# Installation

Last updated: 06/22/2026

## Requirements

For NVIDIA GPU:
- **Python**: Version >= 3.10
- **CUDA**: Version >= 12.8

For Ascend NPU:
- **Python**: Version >= 3.10
- **CANN**: Version >= 8.5.0

## Install

```bash
git clone https://github.com/verl-project/verl-omni.git
cd verl-omni
```

1. Create a Python virtual environment:

```bash
uv venv --python 3.12 --seed
source .venv/bin/activate
```

2. Install the platform backend.

For NVIDIA GPU:

```bash
uv pip install -e ".[gpu]" --torch-backend=auto
```

It will install `vllm` for the CUDA PyTorch stack and `kernels` for the actor FA3 backend.

For Ascend NPU:

```bash
uv pip install vllm==0.22.0
uv pip install "vllm-ascend @ git+https://github.com/vllm-project/vllm-ascend.git@bb4d0776eee8fc45c3484a45c971a7049f1a2bbf"
```

3. Install VeRL-Omni:

```bash
uv pip install -e ".[vllm-omni,train]"
```

It will install vllm-omni, verl, and verl-omni.

### Extras

| Extra | Adds | When |
|---|---|---|
| `gpu` | `vllm==0.22.0`, `kernels==0.14.1`, `liger-kernel` | CUDA rollout + actor FA3 |
| `vllm-omni` | `vllm-omni==0.22.0` | vLLM-Omni rollout |
| `train` | `verl==0.8.0` | RL training |
| `dev` | `pytest`, `pre-commit`, `Levenshtein`, … | Local development / CI |
| `ocr` | `Levenshtein` | OCR reward (FlowGRPO) |

## Optional Dependencies

| Extra | Install | When needed |
|---|---|---|
| OCR reward | `uv pip install -e ".[ocr]"` | FlowGRPO training with OCR-based reward |
| Dev tools | `uv pip install -e ".[dev]"` | Linting and unit tests |
| VeOmni engine backend | See [Optional engine backends](#optional-engine-backends) | VeOmni instead of default FSDP2 |

### Flash Attention 3

The `gpu` extra pulls `kernels==0.14.1` for the Diffusers **actor** FA3 backend. Rollout FA3 comes from `vllm-omni` (`fa3-fwd`), not from `kernels`.

If FA3 deps are missing at runtime, training falls back to native/SDPA automatically. NPU recipes override with `actor_rollout_ref.model.attn_backend=_native_npu`.

## Optional engine backends

VeRL-Omni defaults to **FSDP2** as the training engine for the policy and reference models. The diffusion trainer can alternatively be switched to [**VeOmni**](https://github.com/ByteDance-Seed/VeOmni). The engine is selected at the Hydra command line — see [`examples/flowgrpo_trainer/run_qwen_image_ocr_veomni.sh`](https://github.com/verl-project/verl-omni/blob/main/examples/flowgrpo_trainer/run_qwen_image_ocr_veomni.sh) for a complete recipe.

### Installing VeOmni alongside vLLM 0.22.0

VeOmni 0.1.11's `gpu` extra pins `torch==2.9.1+cu129`, which may conflict with the torch version pulled in by `vllm==0.22.0`. A plain `uv pip install veomni[gpu,dit]==0.1.11` therefore fails dependency resolution.

VeOmni itself runs correctly on torch 2.11 — only the `[gpu]` extra's pin is too strict.
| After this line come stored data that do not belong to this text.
(** (C10) Mutual exclusion and the sleep counter.  At most one thread, among the
    workers, the threads that call [enqueue] and the one that runs the destructor,
    is inside a section protected by [mutex], and it is the holder of the mutex;
    [sleeping_workers] counts exactly the workers between [fetch_add] and
    [fetch_sub], and so lies between 0 and the number of workers. *)
Theorem pool_sleep_counter n m acts s :
  runs (pool_step body) (new_pool n m) acts s →
  sleeping_workers s = Z.of_nat (countb in_wait (workers s)) ∧
  (0 ≤ sleeping_workers s ≤ Z.of_nat (length (workers s)))%Z ∧
  (∀ t, in_section s t ↔ mutex s = Some t) ∧
  (∀ t t', in_section s t → in_section s t' → t = t').
Proof.
  intros HI%inv_runs. pose proof (iv_sleep s HI) as Hsl.
  pose proof (countb_le in_wait (workers s)). split_and!; [done|lia|lia| |].
  - intros t. by apply section_mutex.
  - intros t t' H1%section_mutex H2%section_mutex; [congruence|done..].
Qed.

(** A destructor that is done has joined every worker. *)
Lemma all_exited n m acts s :
  runs (pool_step body) (new_pool n m) acts s → dtor s = DDone →
  Forall (λ pc, pc = WExit) (workers s).
Proof.
  intros HI%inv_runs Hd. pose proof (iv_join s HI) as Hj. rewrite Hd in Hj. simpl in Hj.
  apply Forall_lookup. intros i pc Hi. specialize (Hj i (lookup_lt_Some _ _ _ Hi)). congruence.
Qed.
(* ===== verification/PoolRelaxedProof.v ===== *)
(** * The relaxed atomics of the pool are strong enough

    The invariant of the machine of PoolRelaxed, and its progress.  The invariant extends the invariant of
    ThreadPoolProof by what the views are good for: the increment of a worker that found
    the global queue empty before it blocked happens before every later critical
    section of the queue, so a thread that puts a task there afterwards cannot read a
    value of [sleeping_workers] from before that increment.  The theorem that rests on them
    is in PoolWholeProof. *)

From S2P Require Import Prelude MachineInt DequeSpec GlobalQueue Victims.
From S2P Require Import ThreadPool ThreadPoolProof ThreadPoolTheorems PoolRelaxed.
From stdpp Require Import options.

(** ** Positive suffixes of the modification order *)

Definition positive (h : list Z) (k : nat) : Prop := Forall (λ x, 1 ≤ x)%Z (drop k h).

Lemma positive_mono h k k' : positive h k → k ≤ k' → positive h k'.
Proof.
  unfold positive. intros H Hk. replace k' with (k + (k' - k)) by lia.
  rewrite <- drop_drop. by apply Forall_drop.
Qed.

Lemma positive_snoc h k x : positive h k → (1 ≤ x)%Z → positive (h ++ [x]) k.
Proof.
  unfold positive. intros H Hx. rewrite drop_app. apply Forall_app. split; [done|].
  apply Forall_drop. by repeat constructor.
Qed.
Install it without dependency resolution so the existing torch/vllm stack is preserved, and add the small set of runtime extras that the verl-omni VeOmni engine actually needs:

```bash
uv pip install veomni==0.1.11 --no-deps
uv pip install torchcodec librosa soundfile av
```

Verify the engine is importable:

```bash
python -c "import veomni; print('veomni', veomni.__version__)"
python -c "from veomni.distributed.offloading import load_model_to_gpu, load_optimizer, offload_model_to_cpu, offload_optimizer; print('VeOmni offloading helpers OK')"
```

If you want VeOmni's full `[gpu,dit]` extras (flash-attn variants, liger-kernel, cuda-python, etc.), install them in a separate environment not pinned to vllm 0.22.0; verl-omni does not need them.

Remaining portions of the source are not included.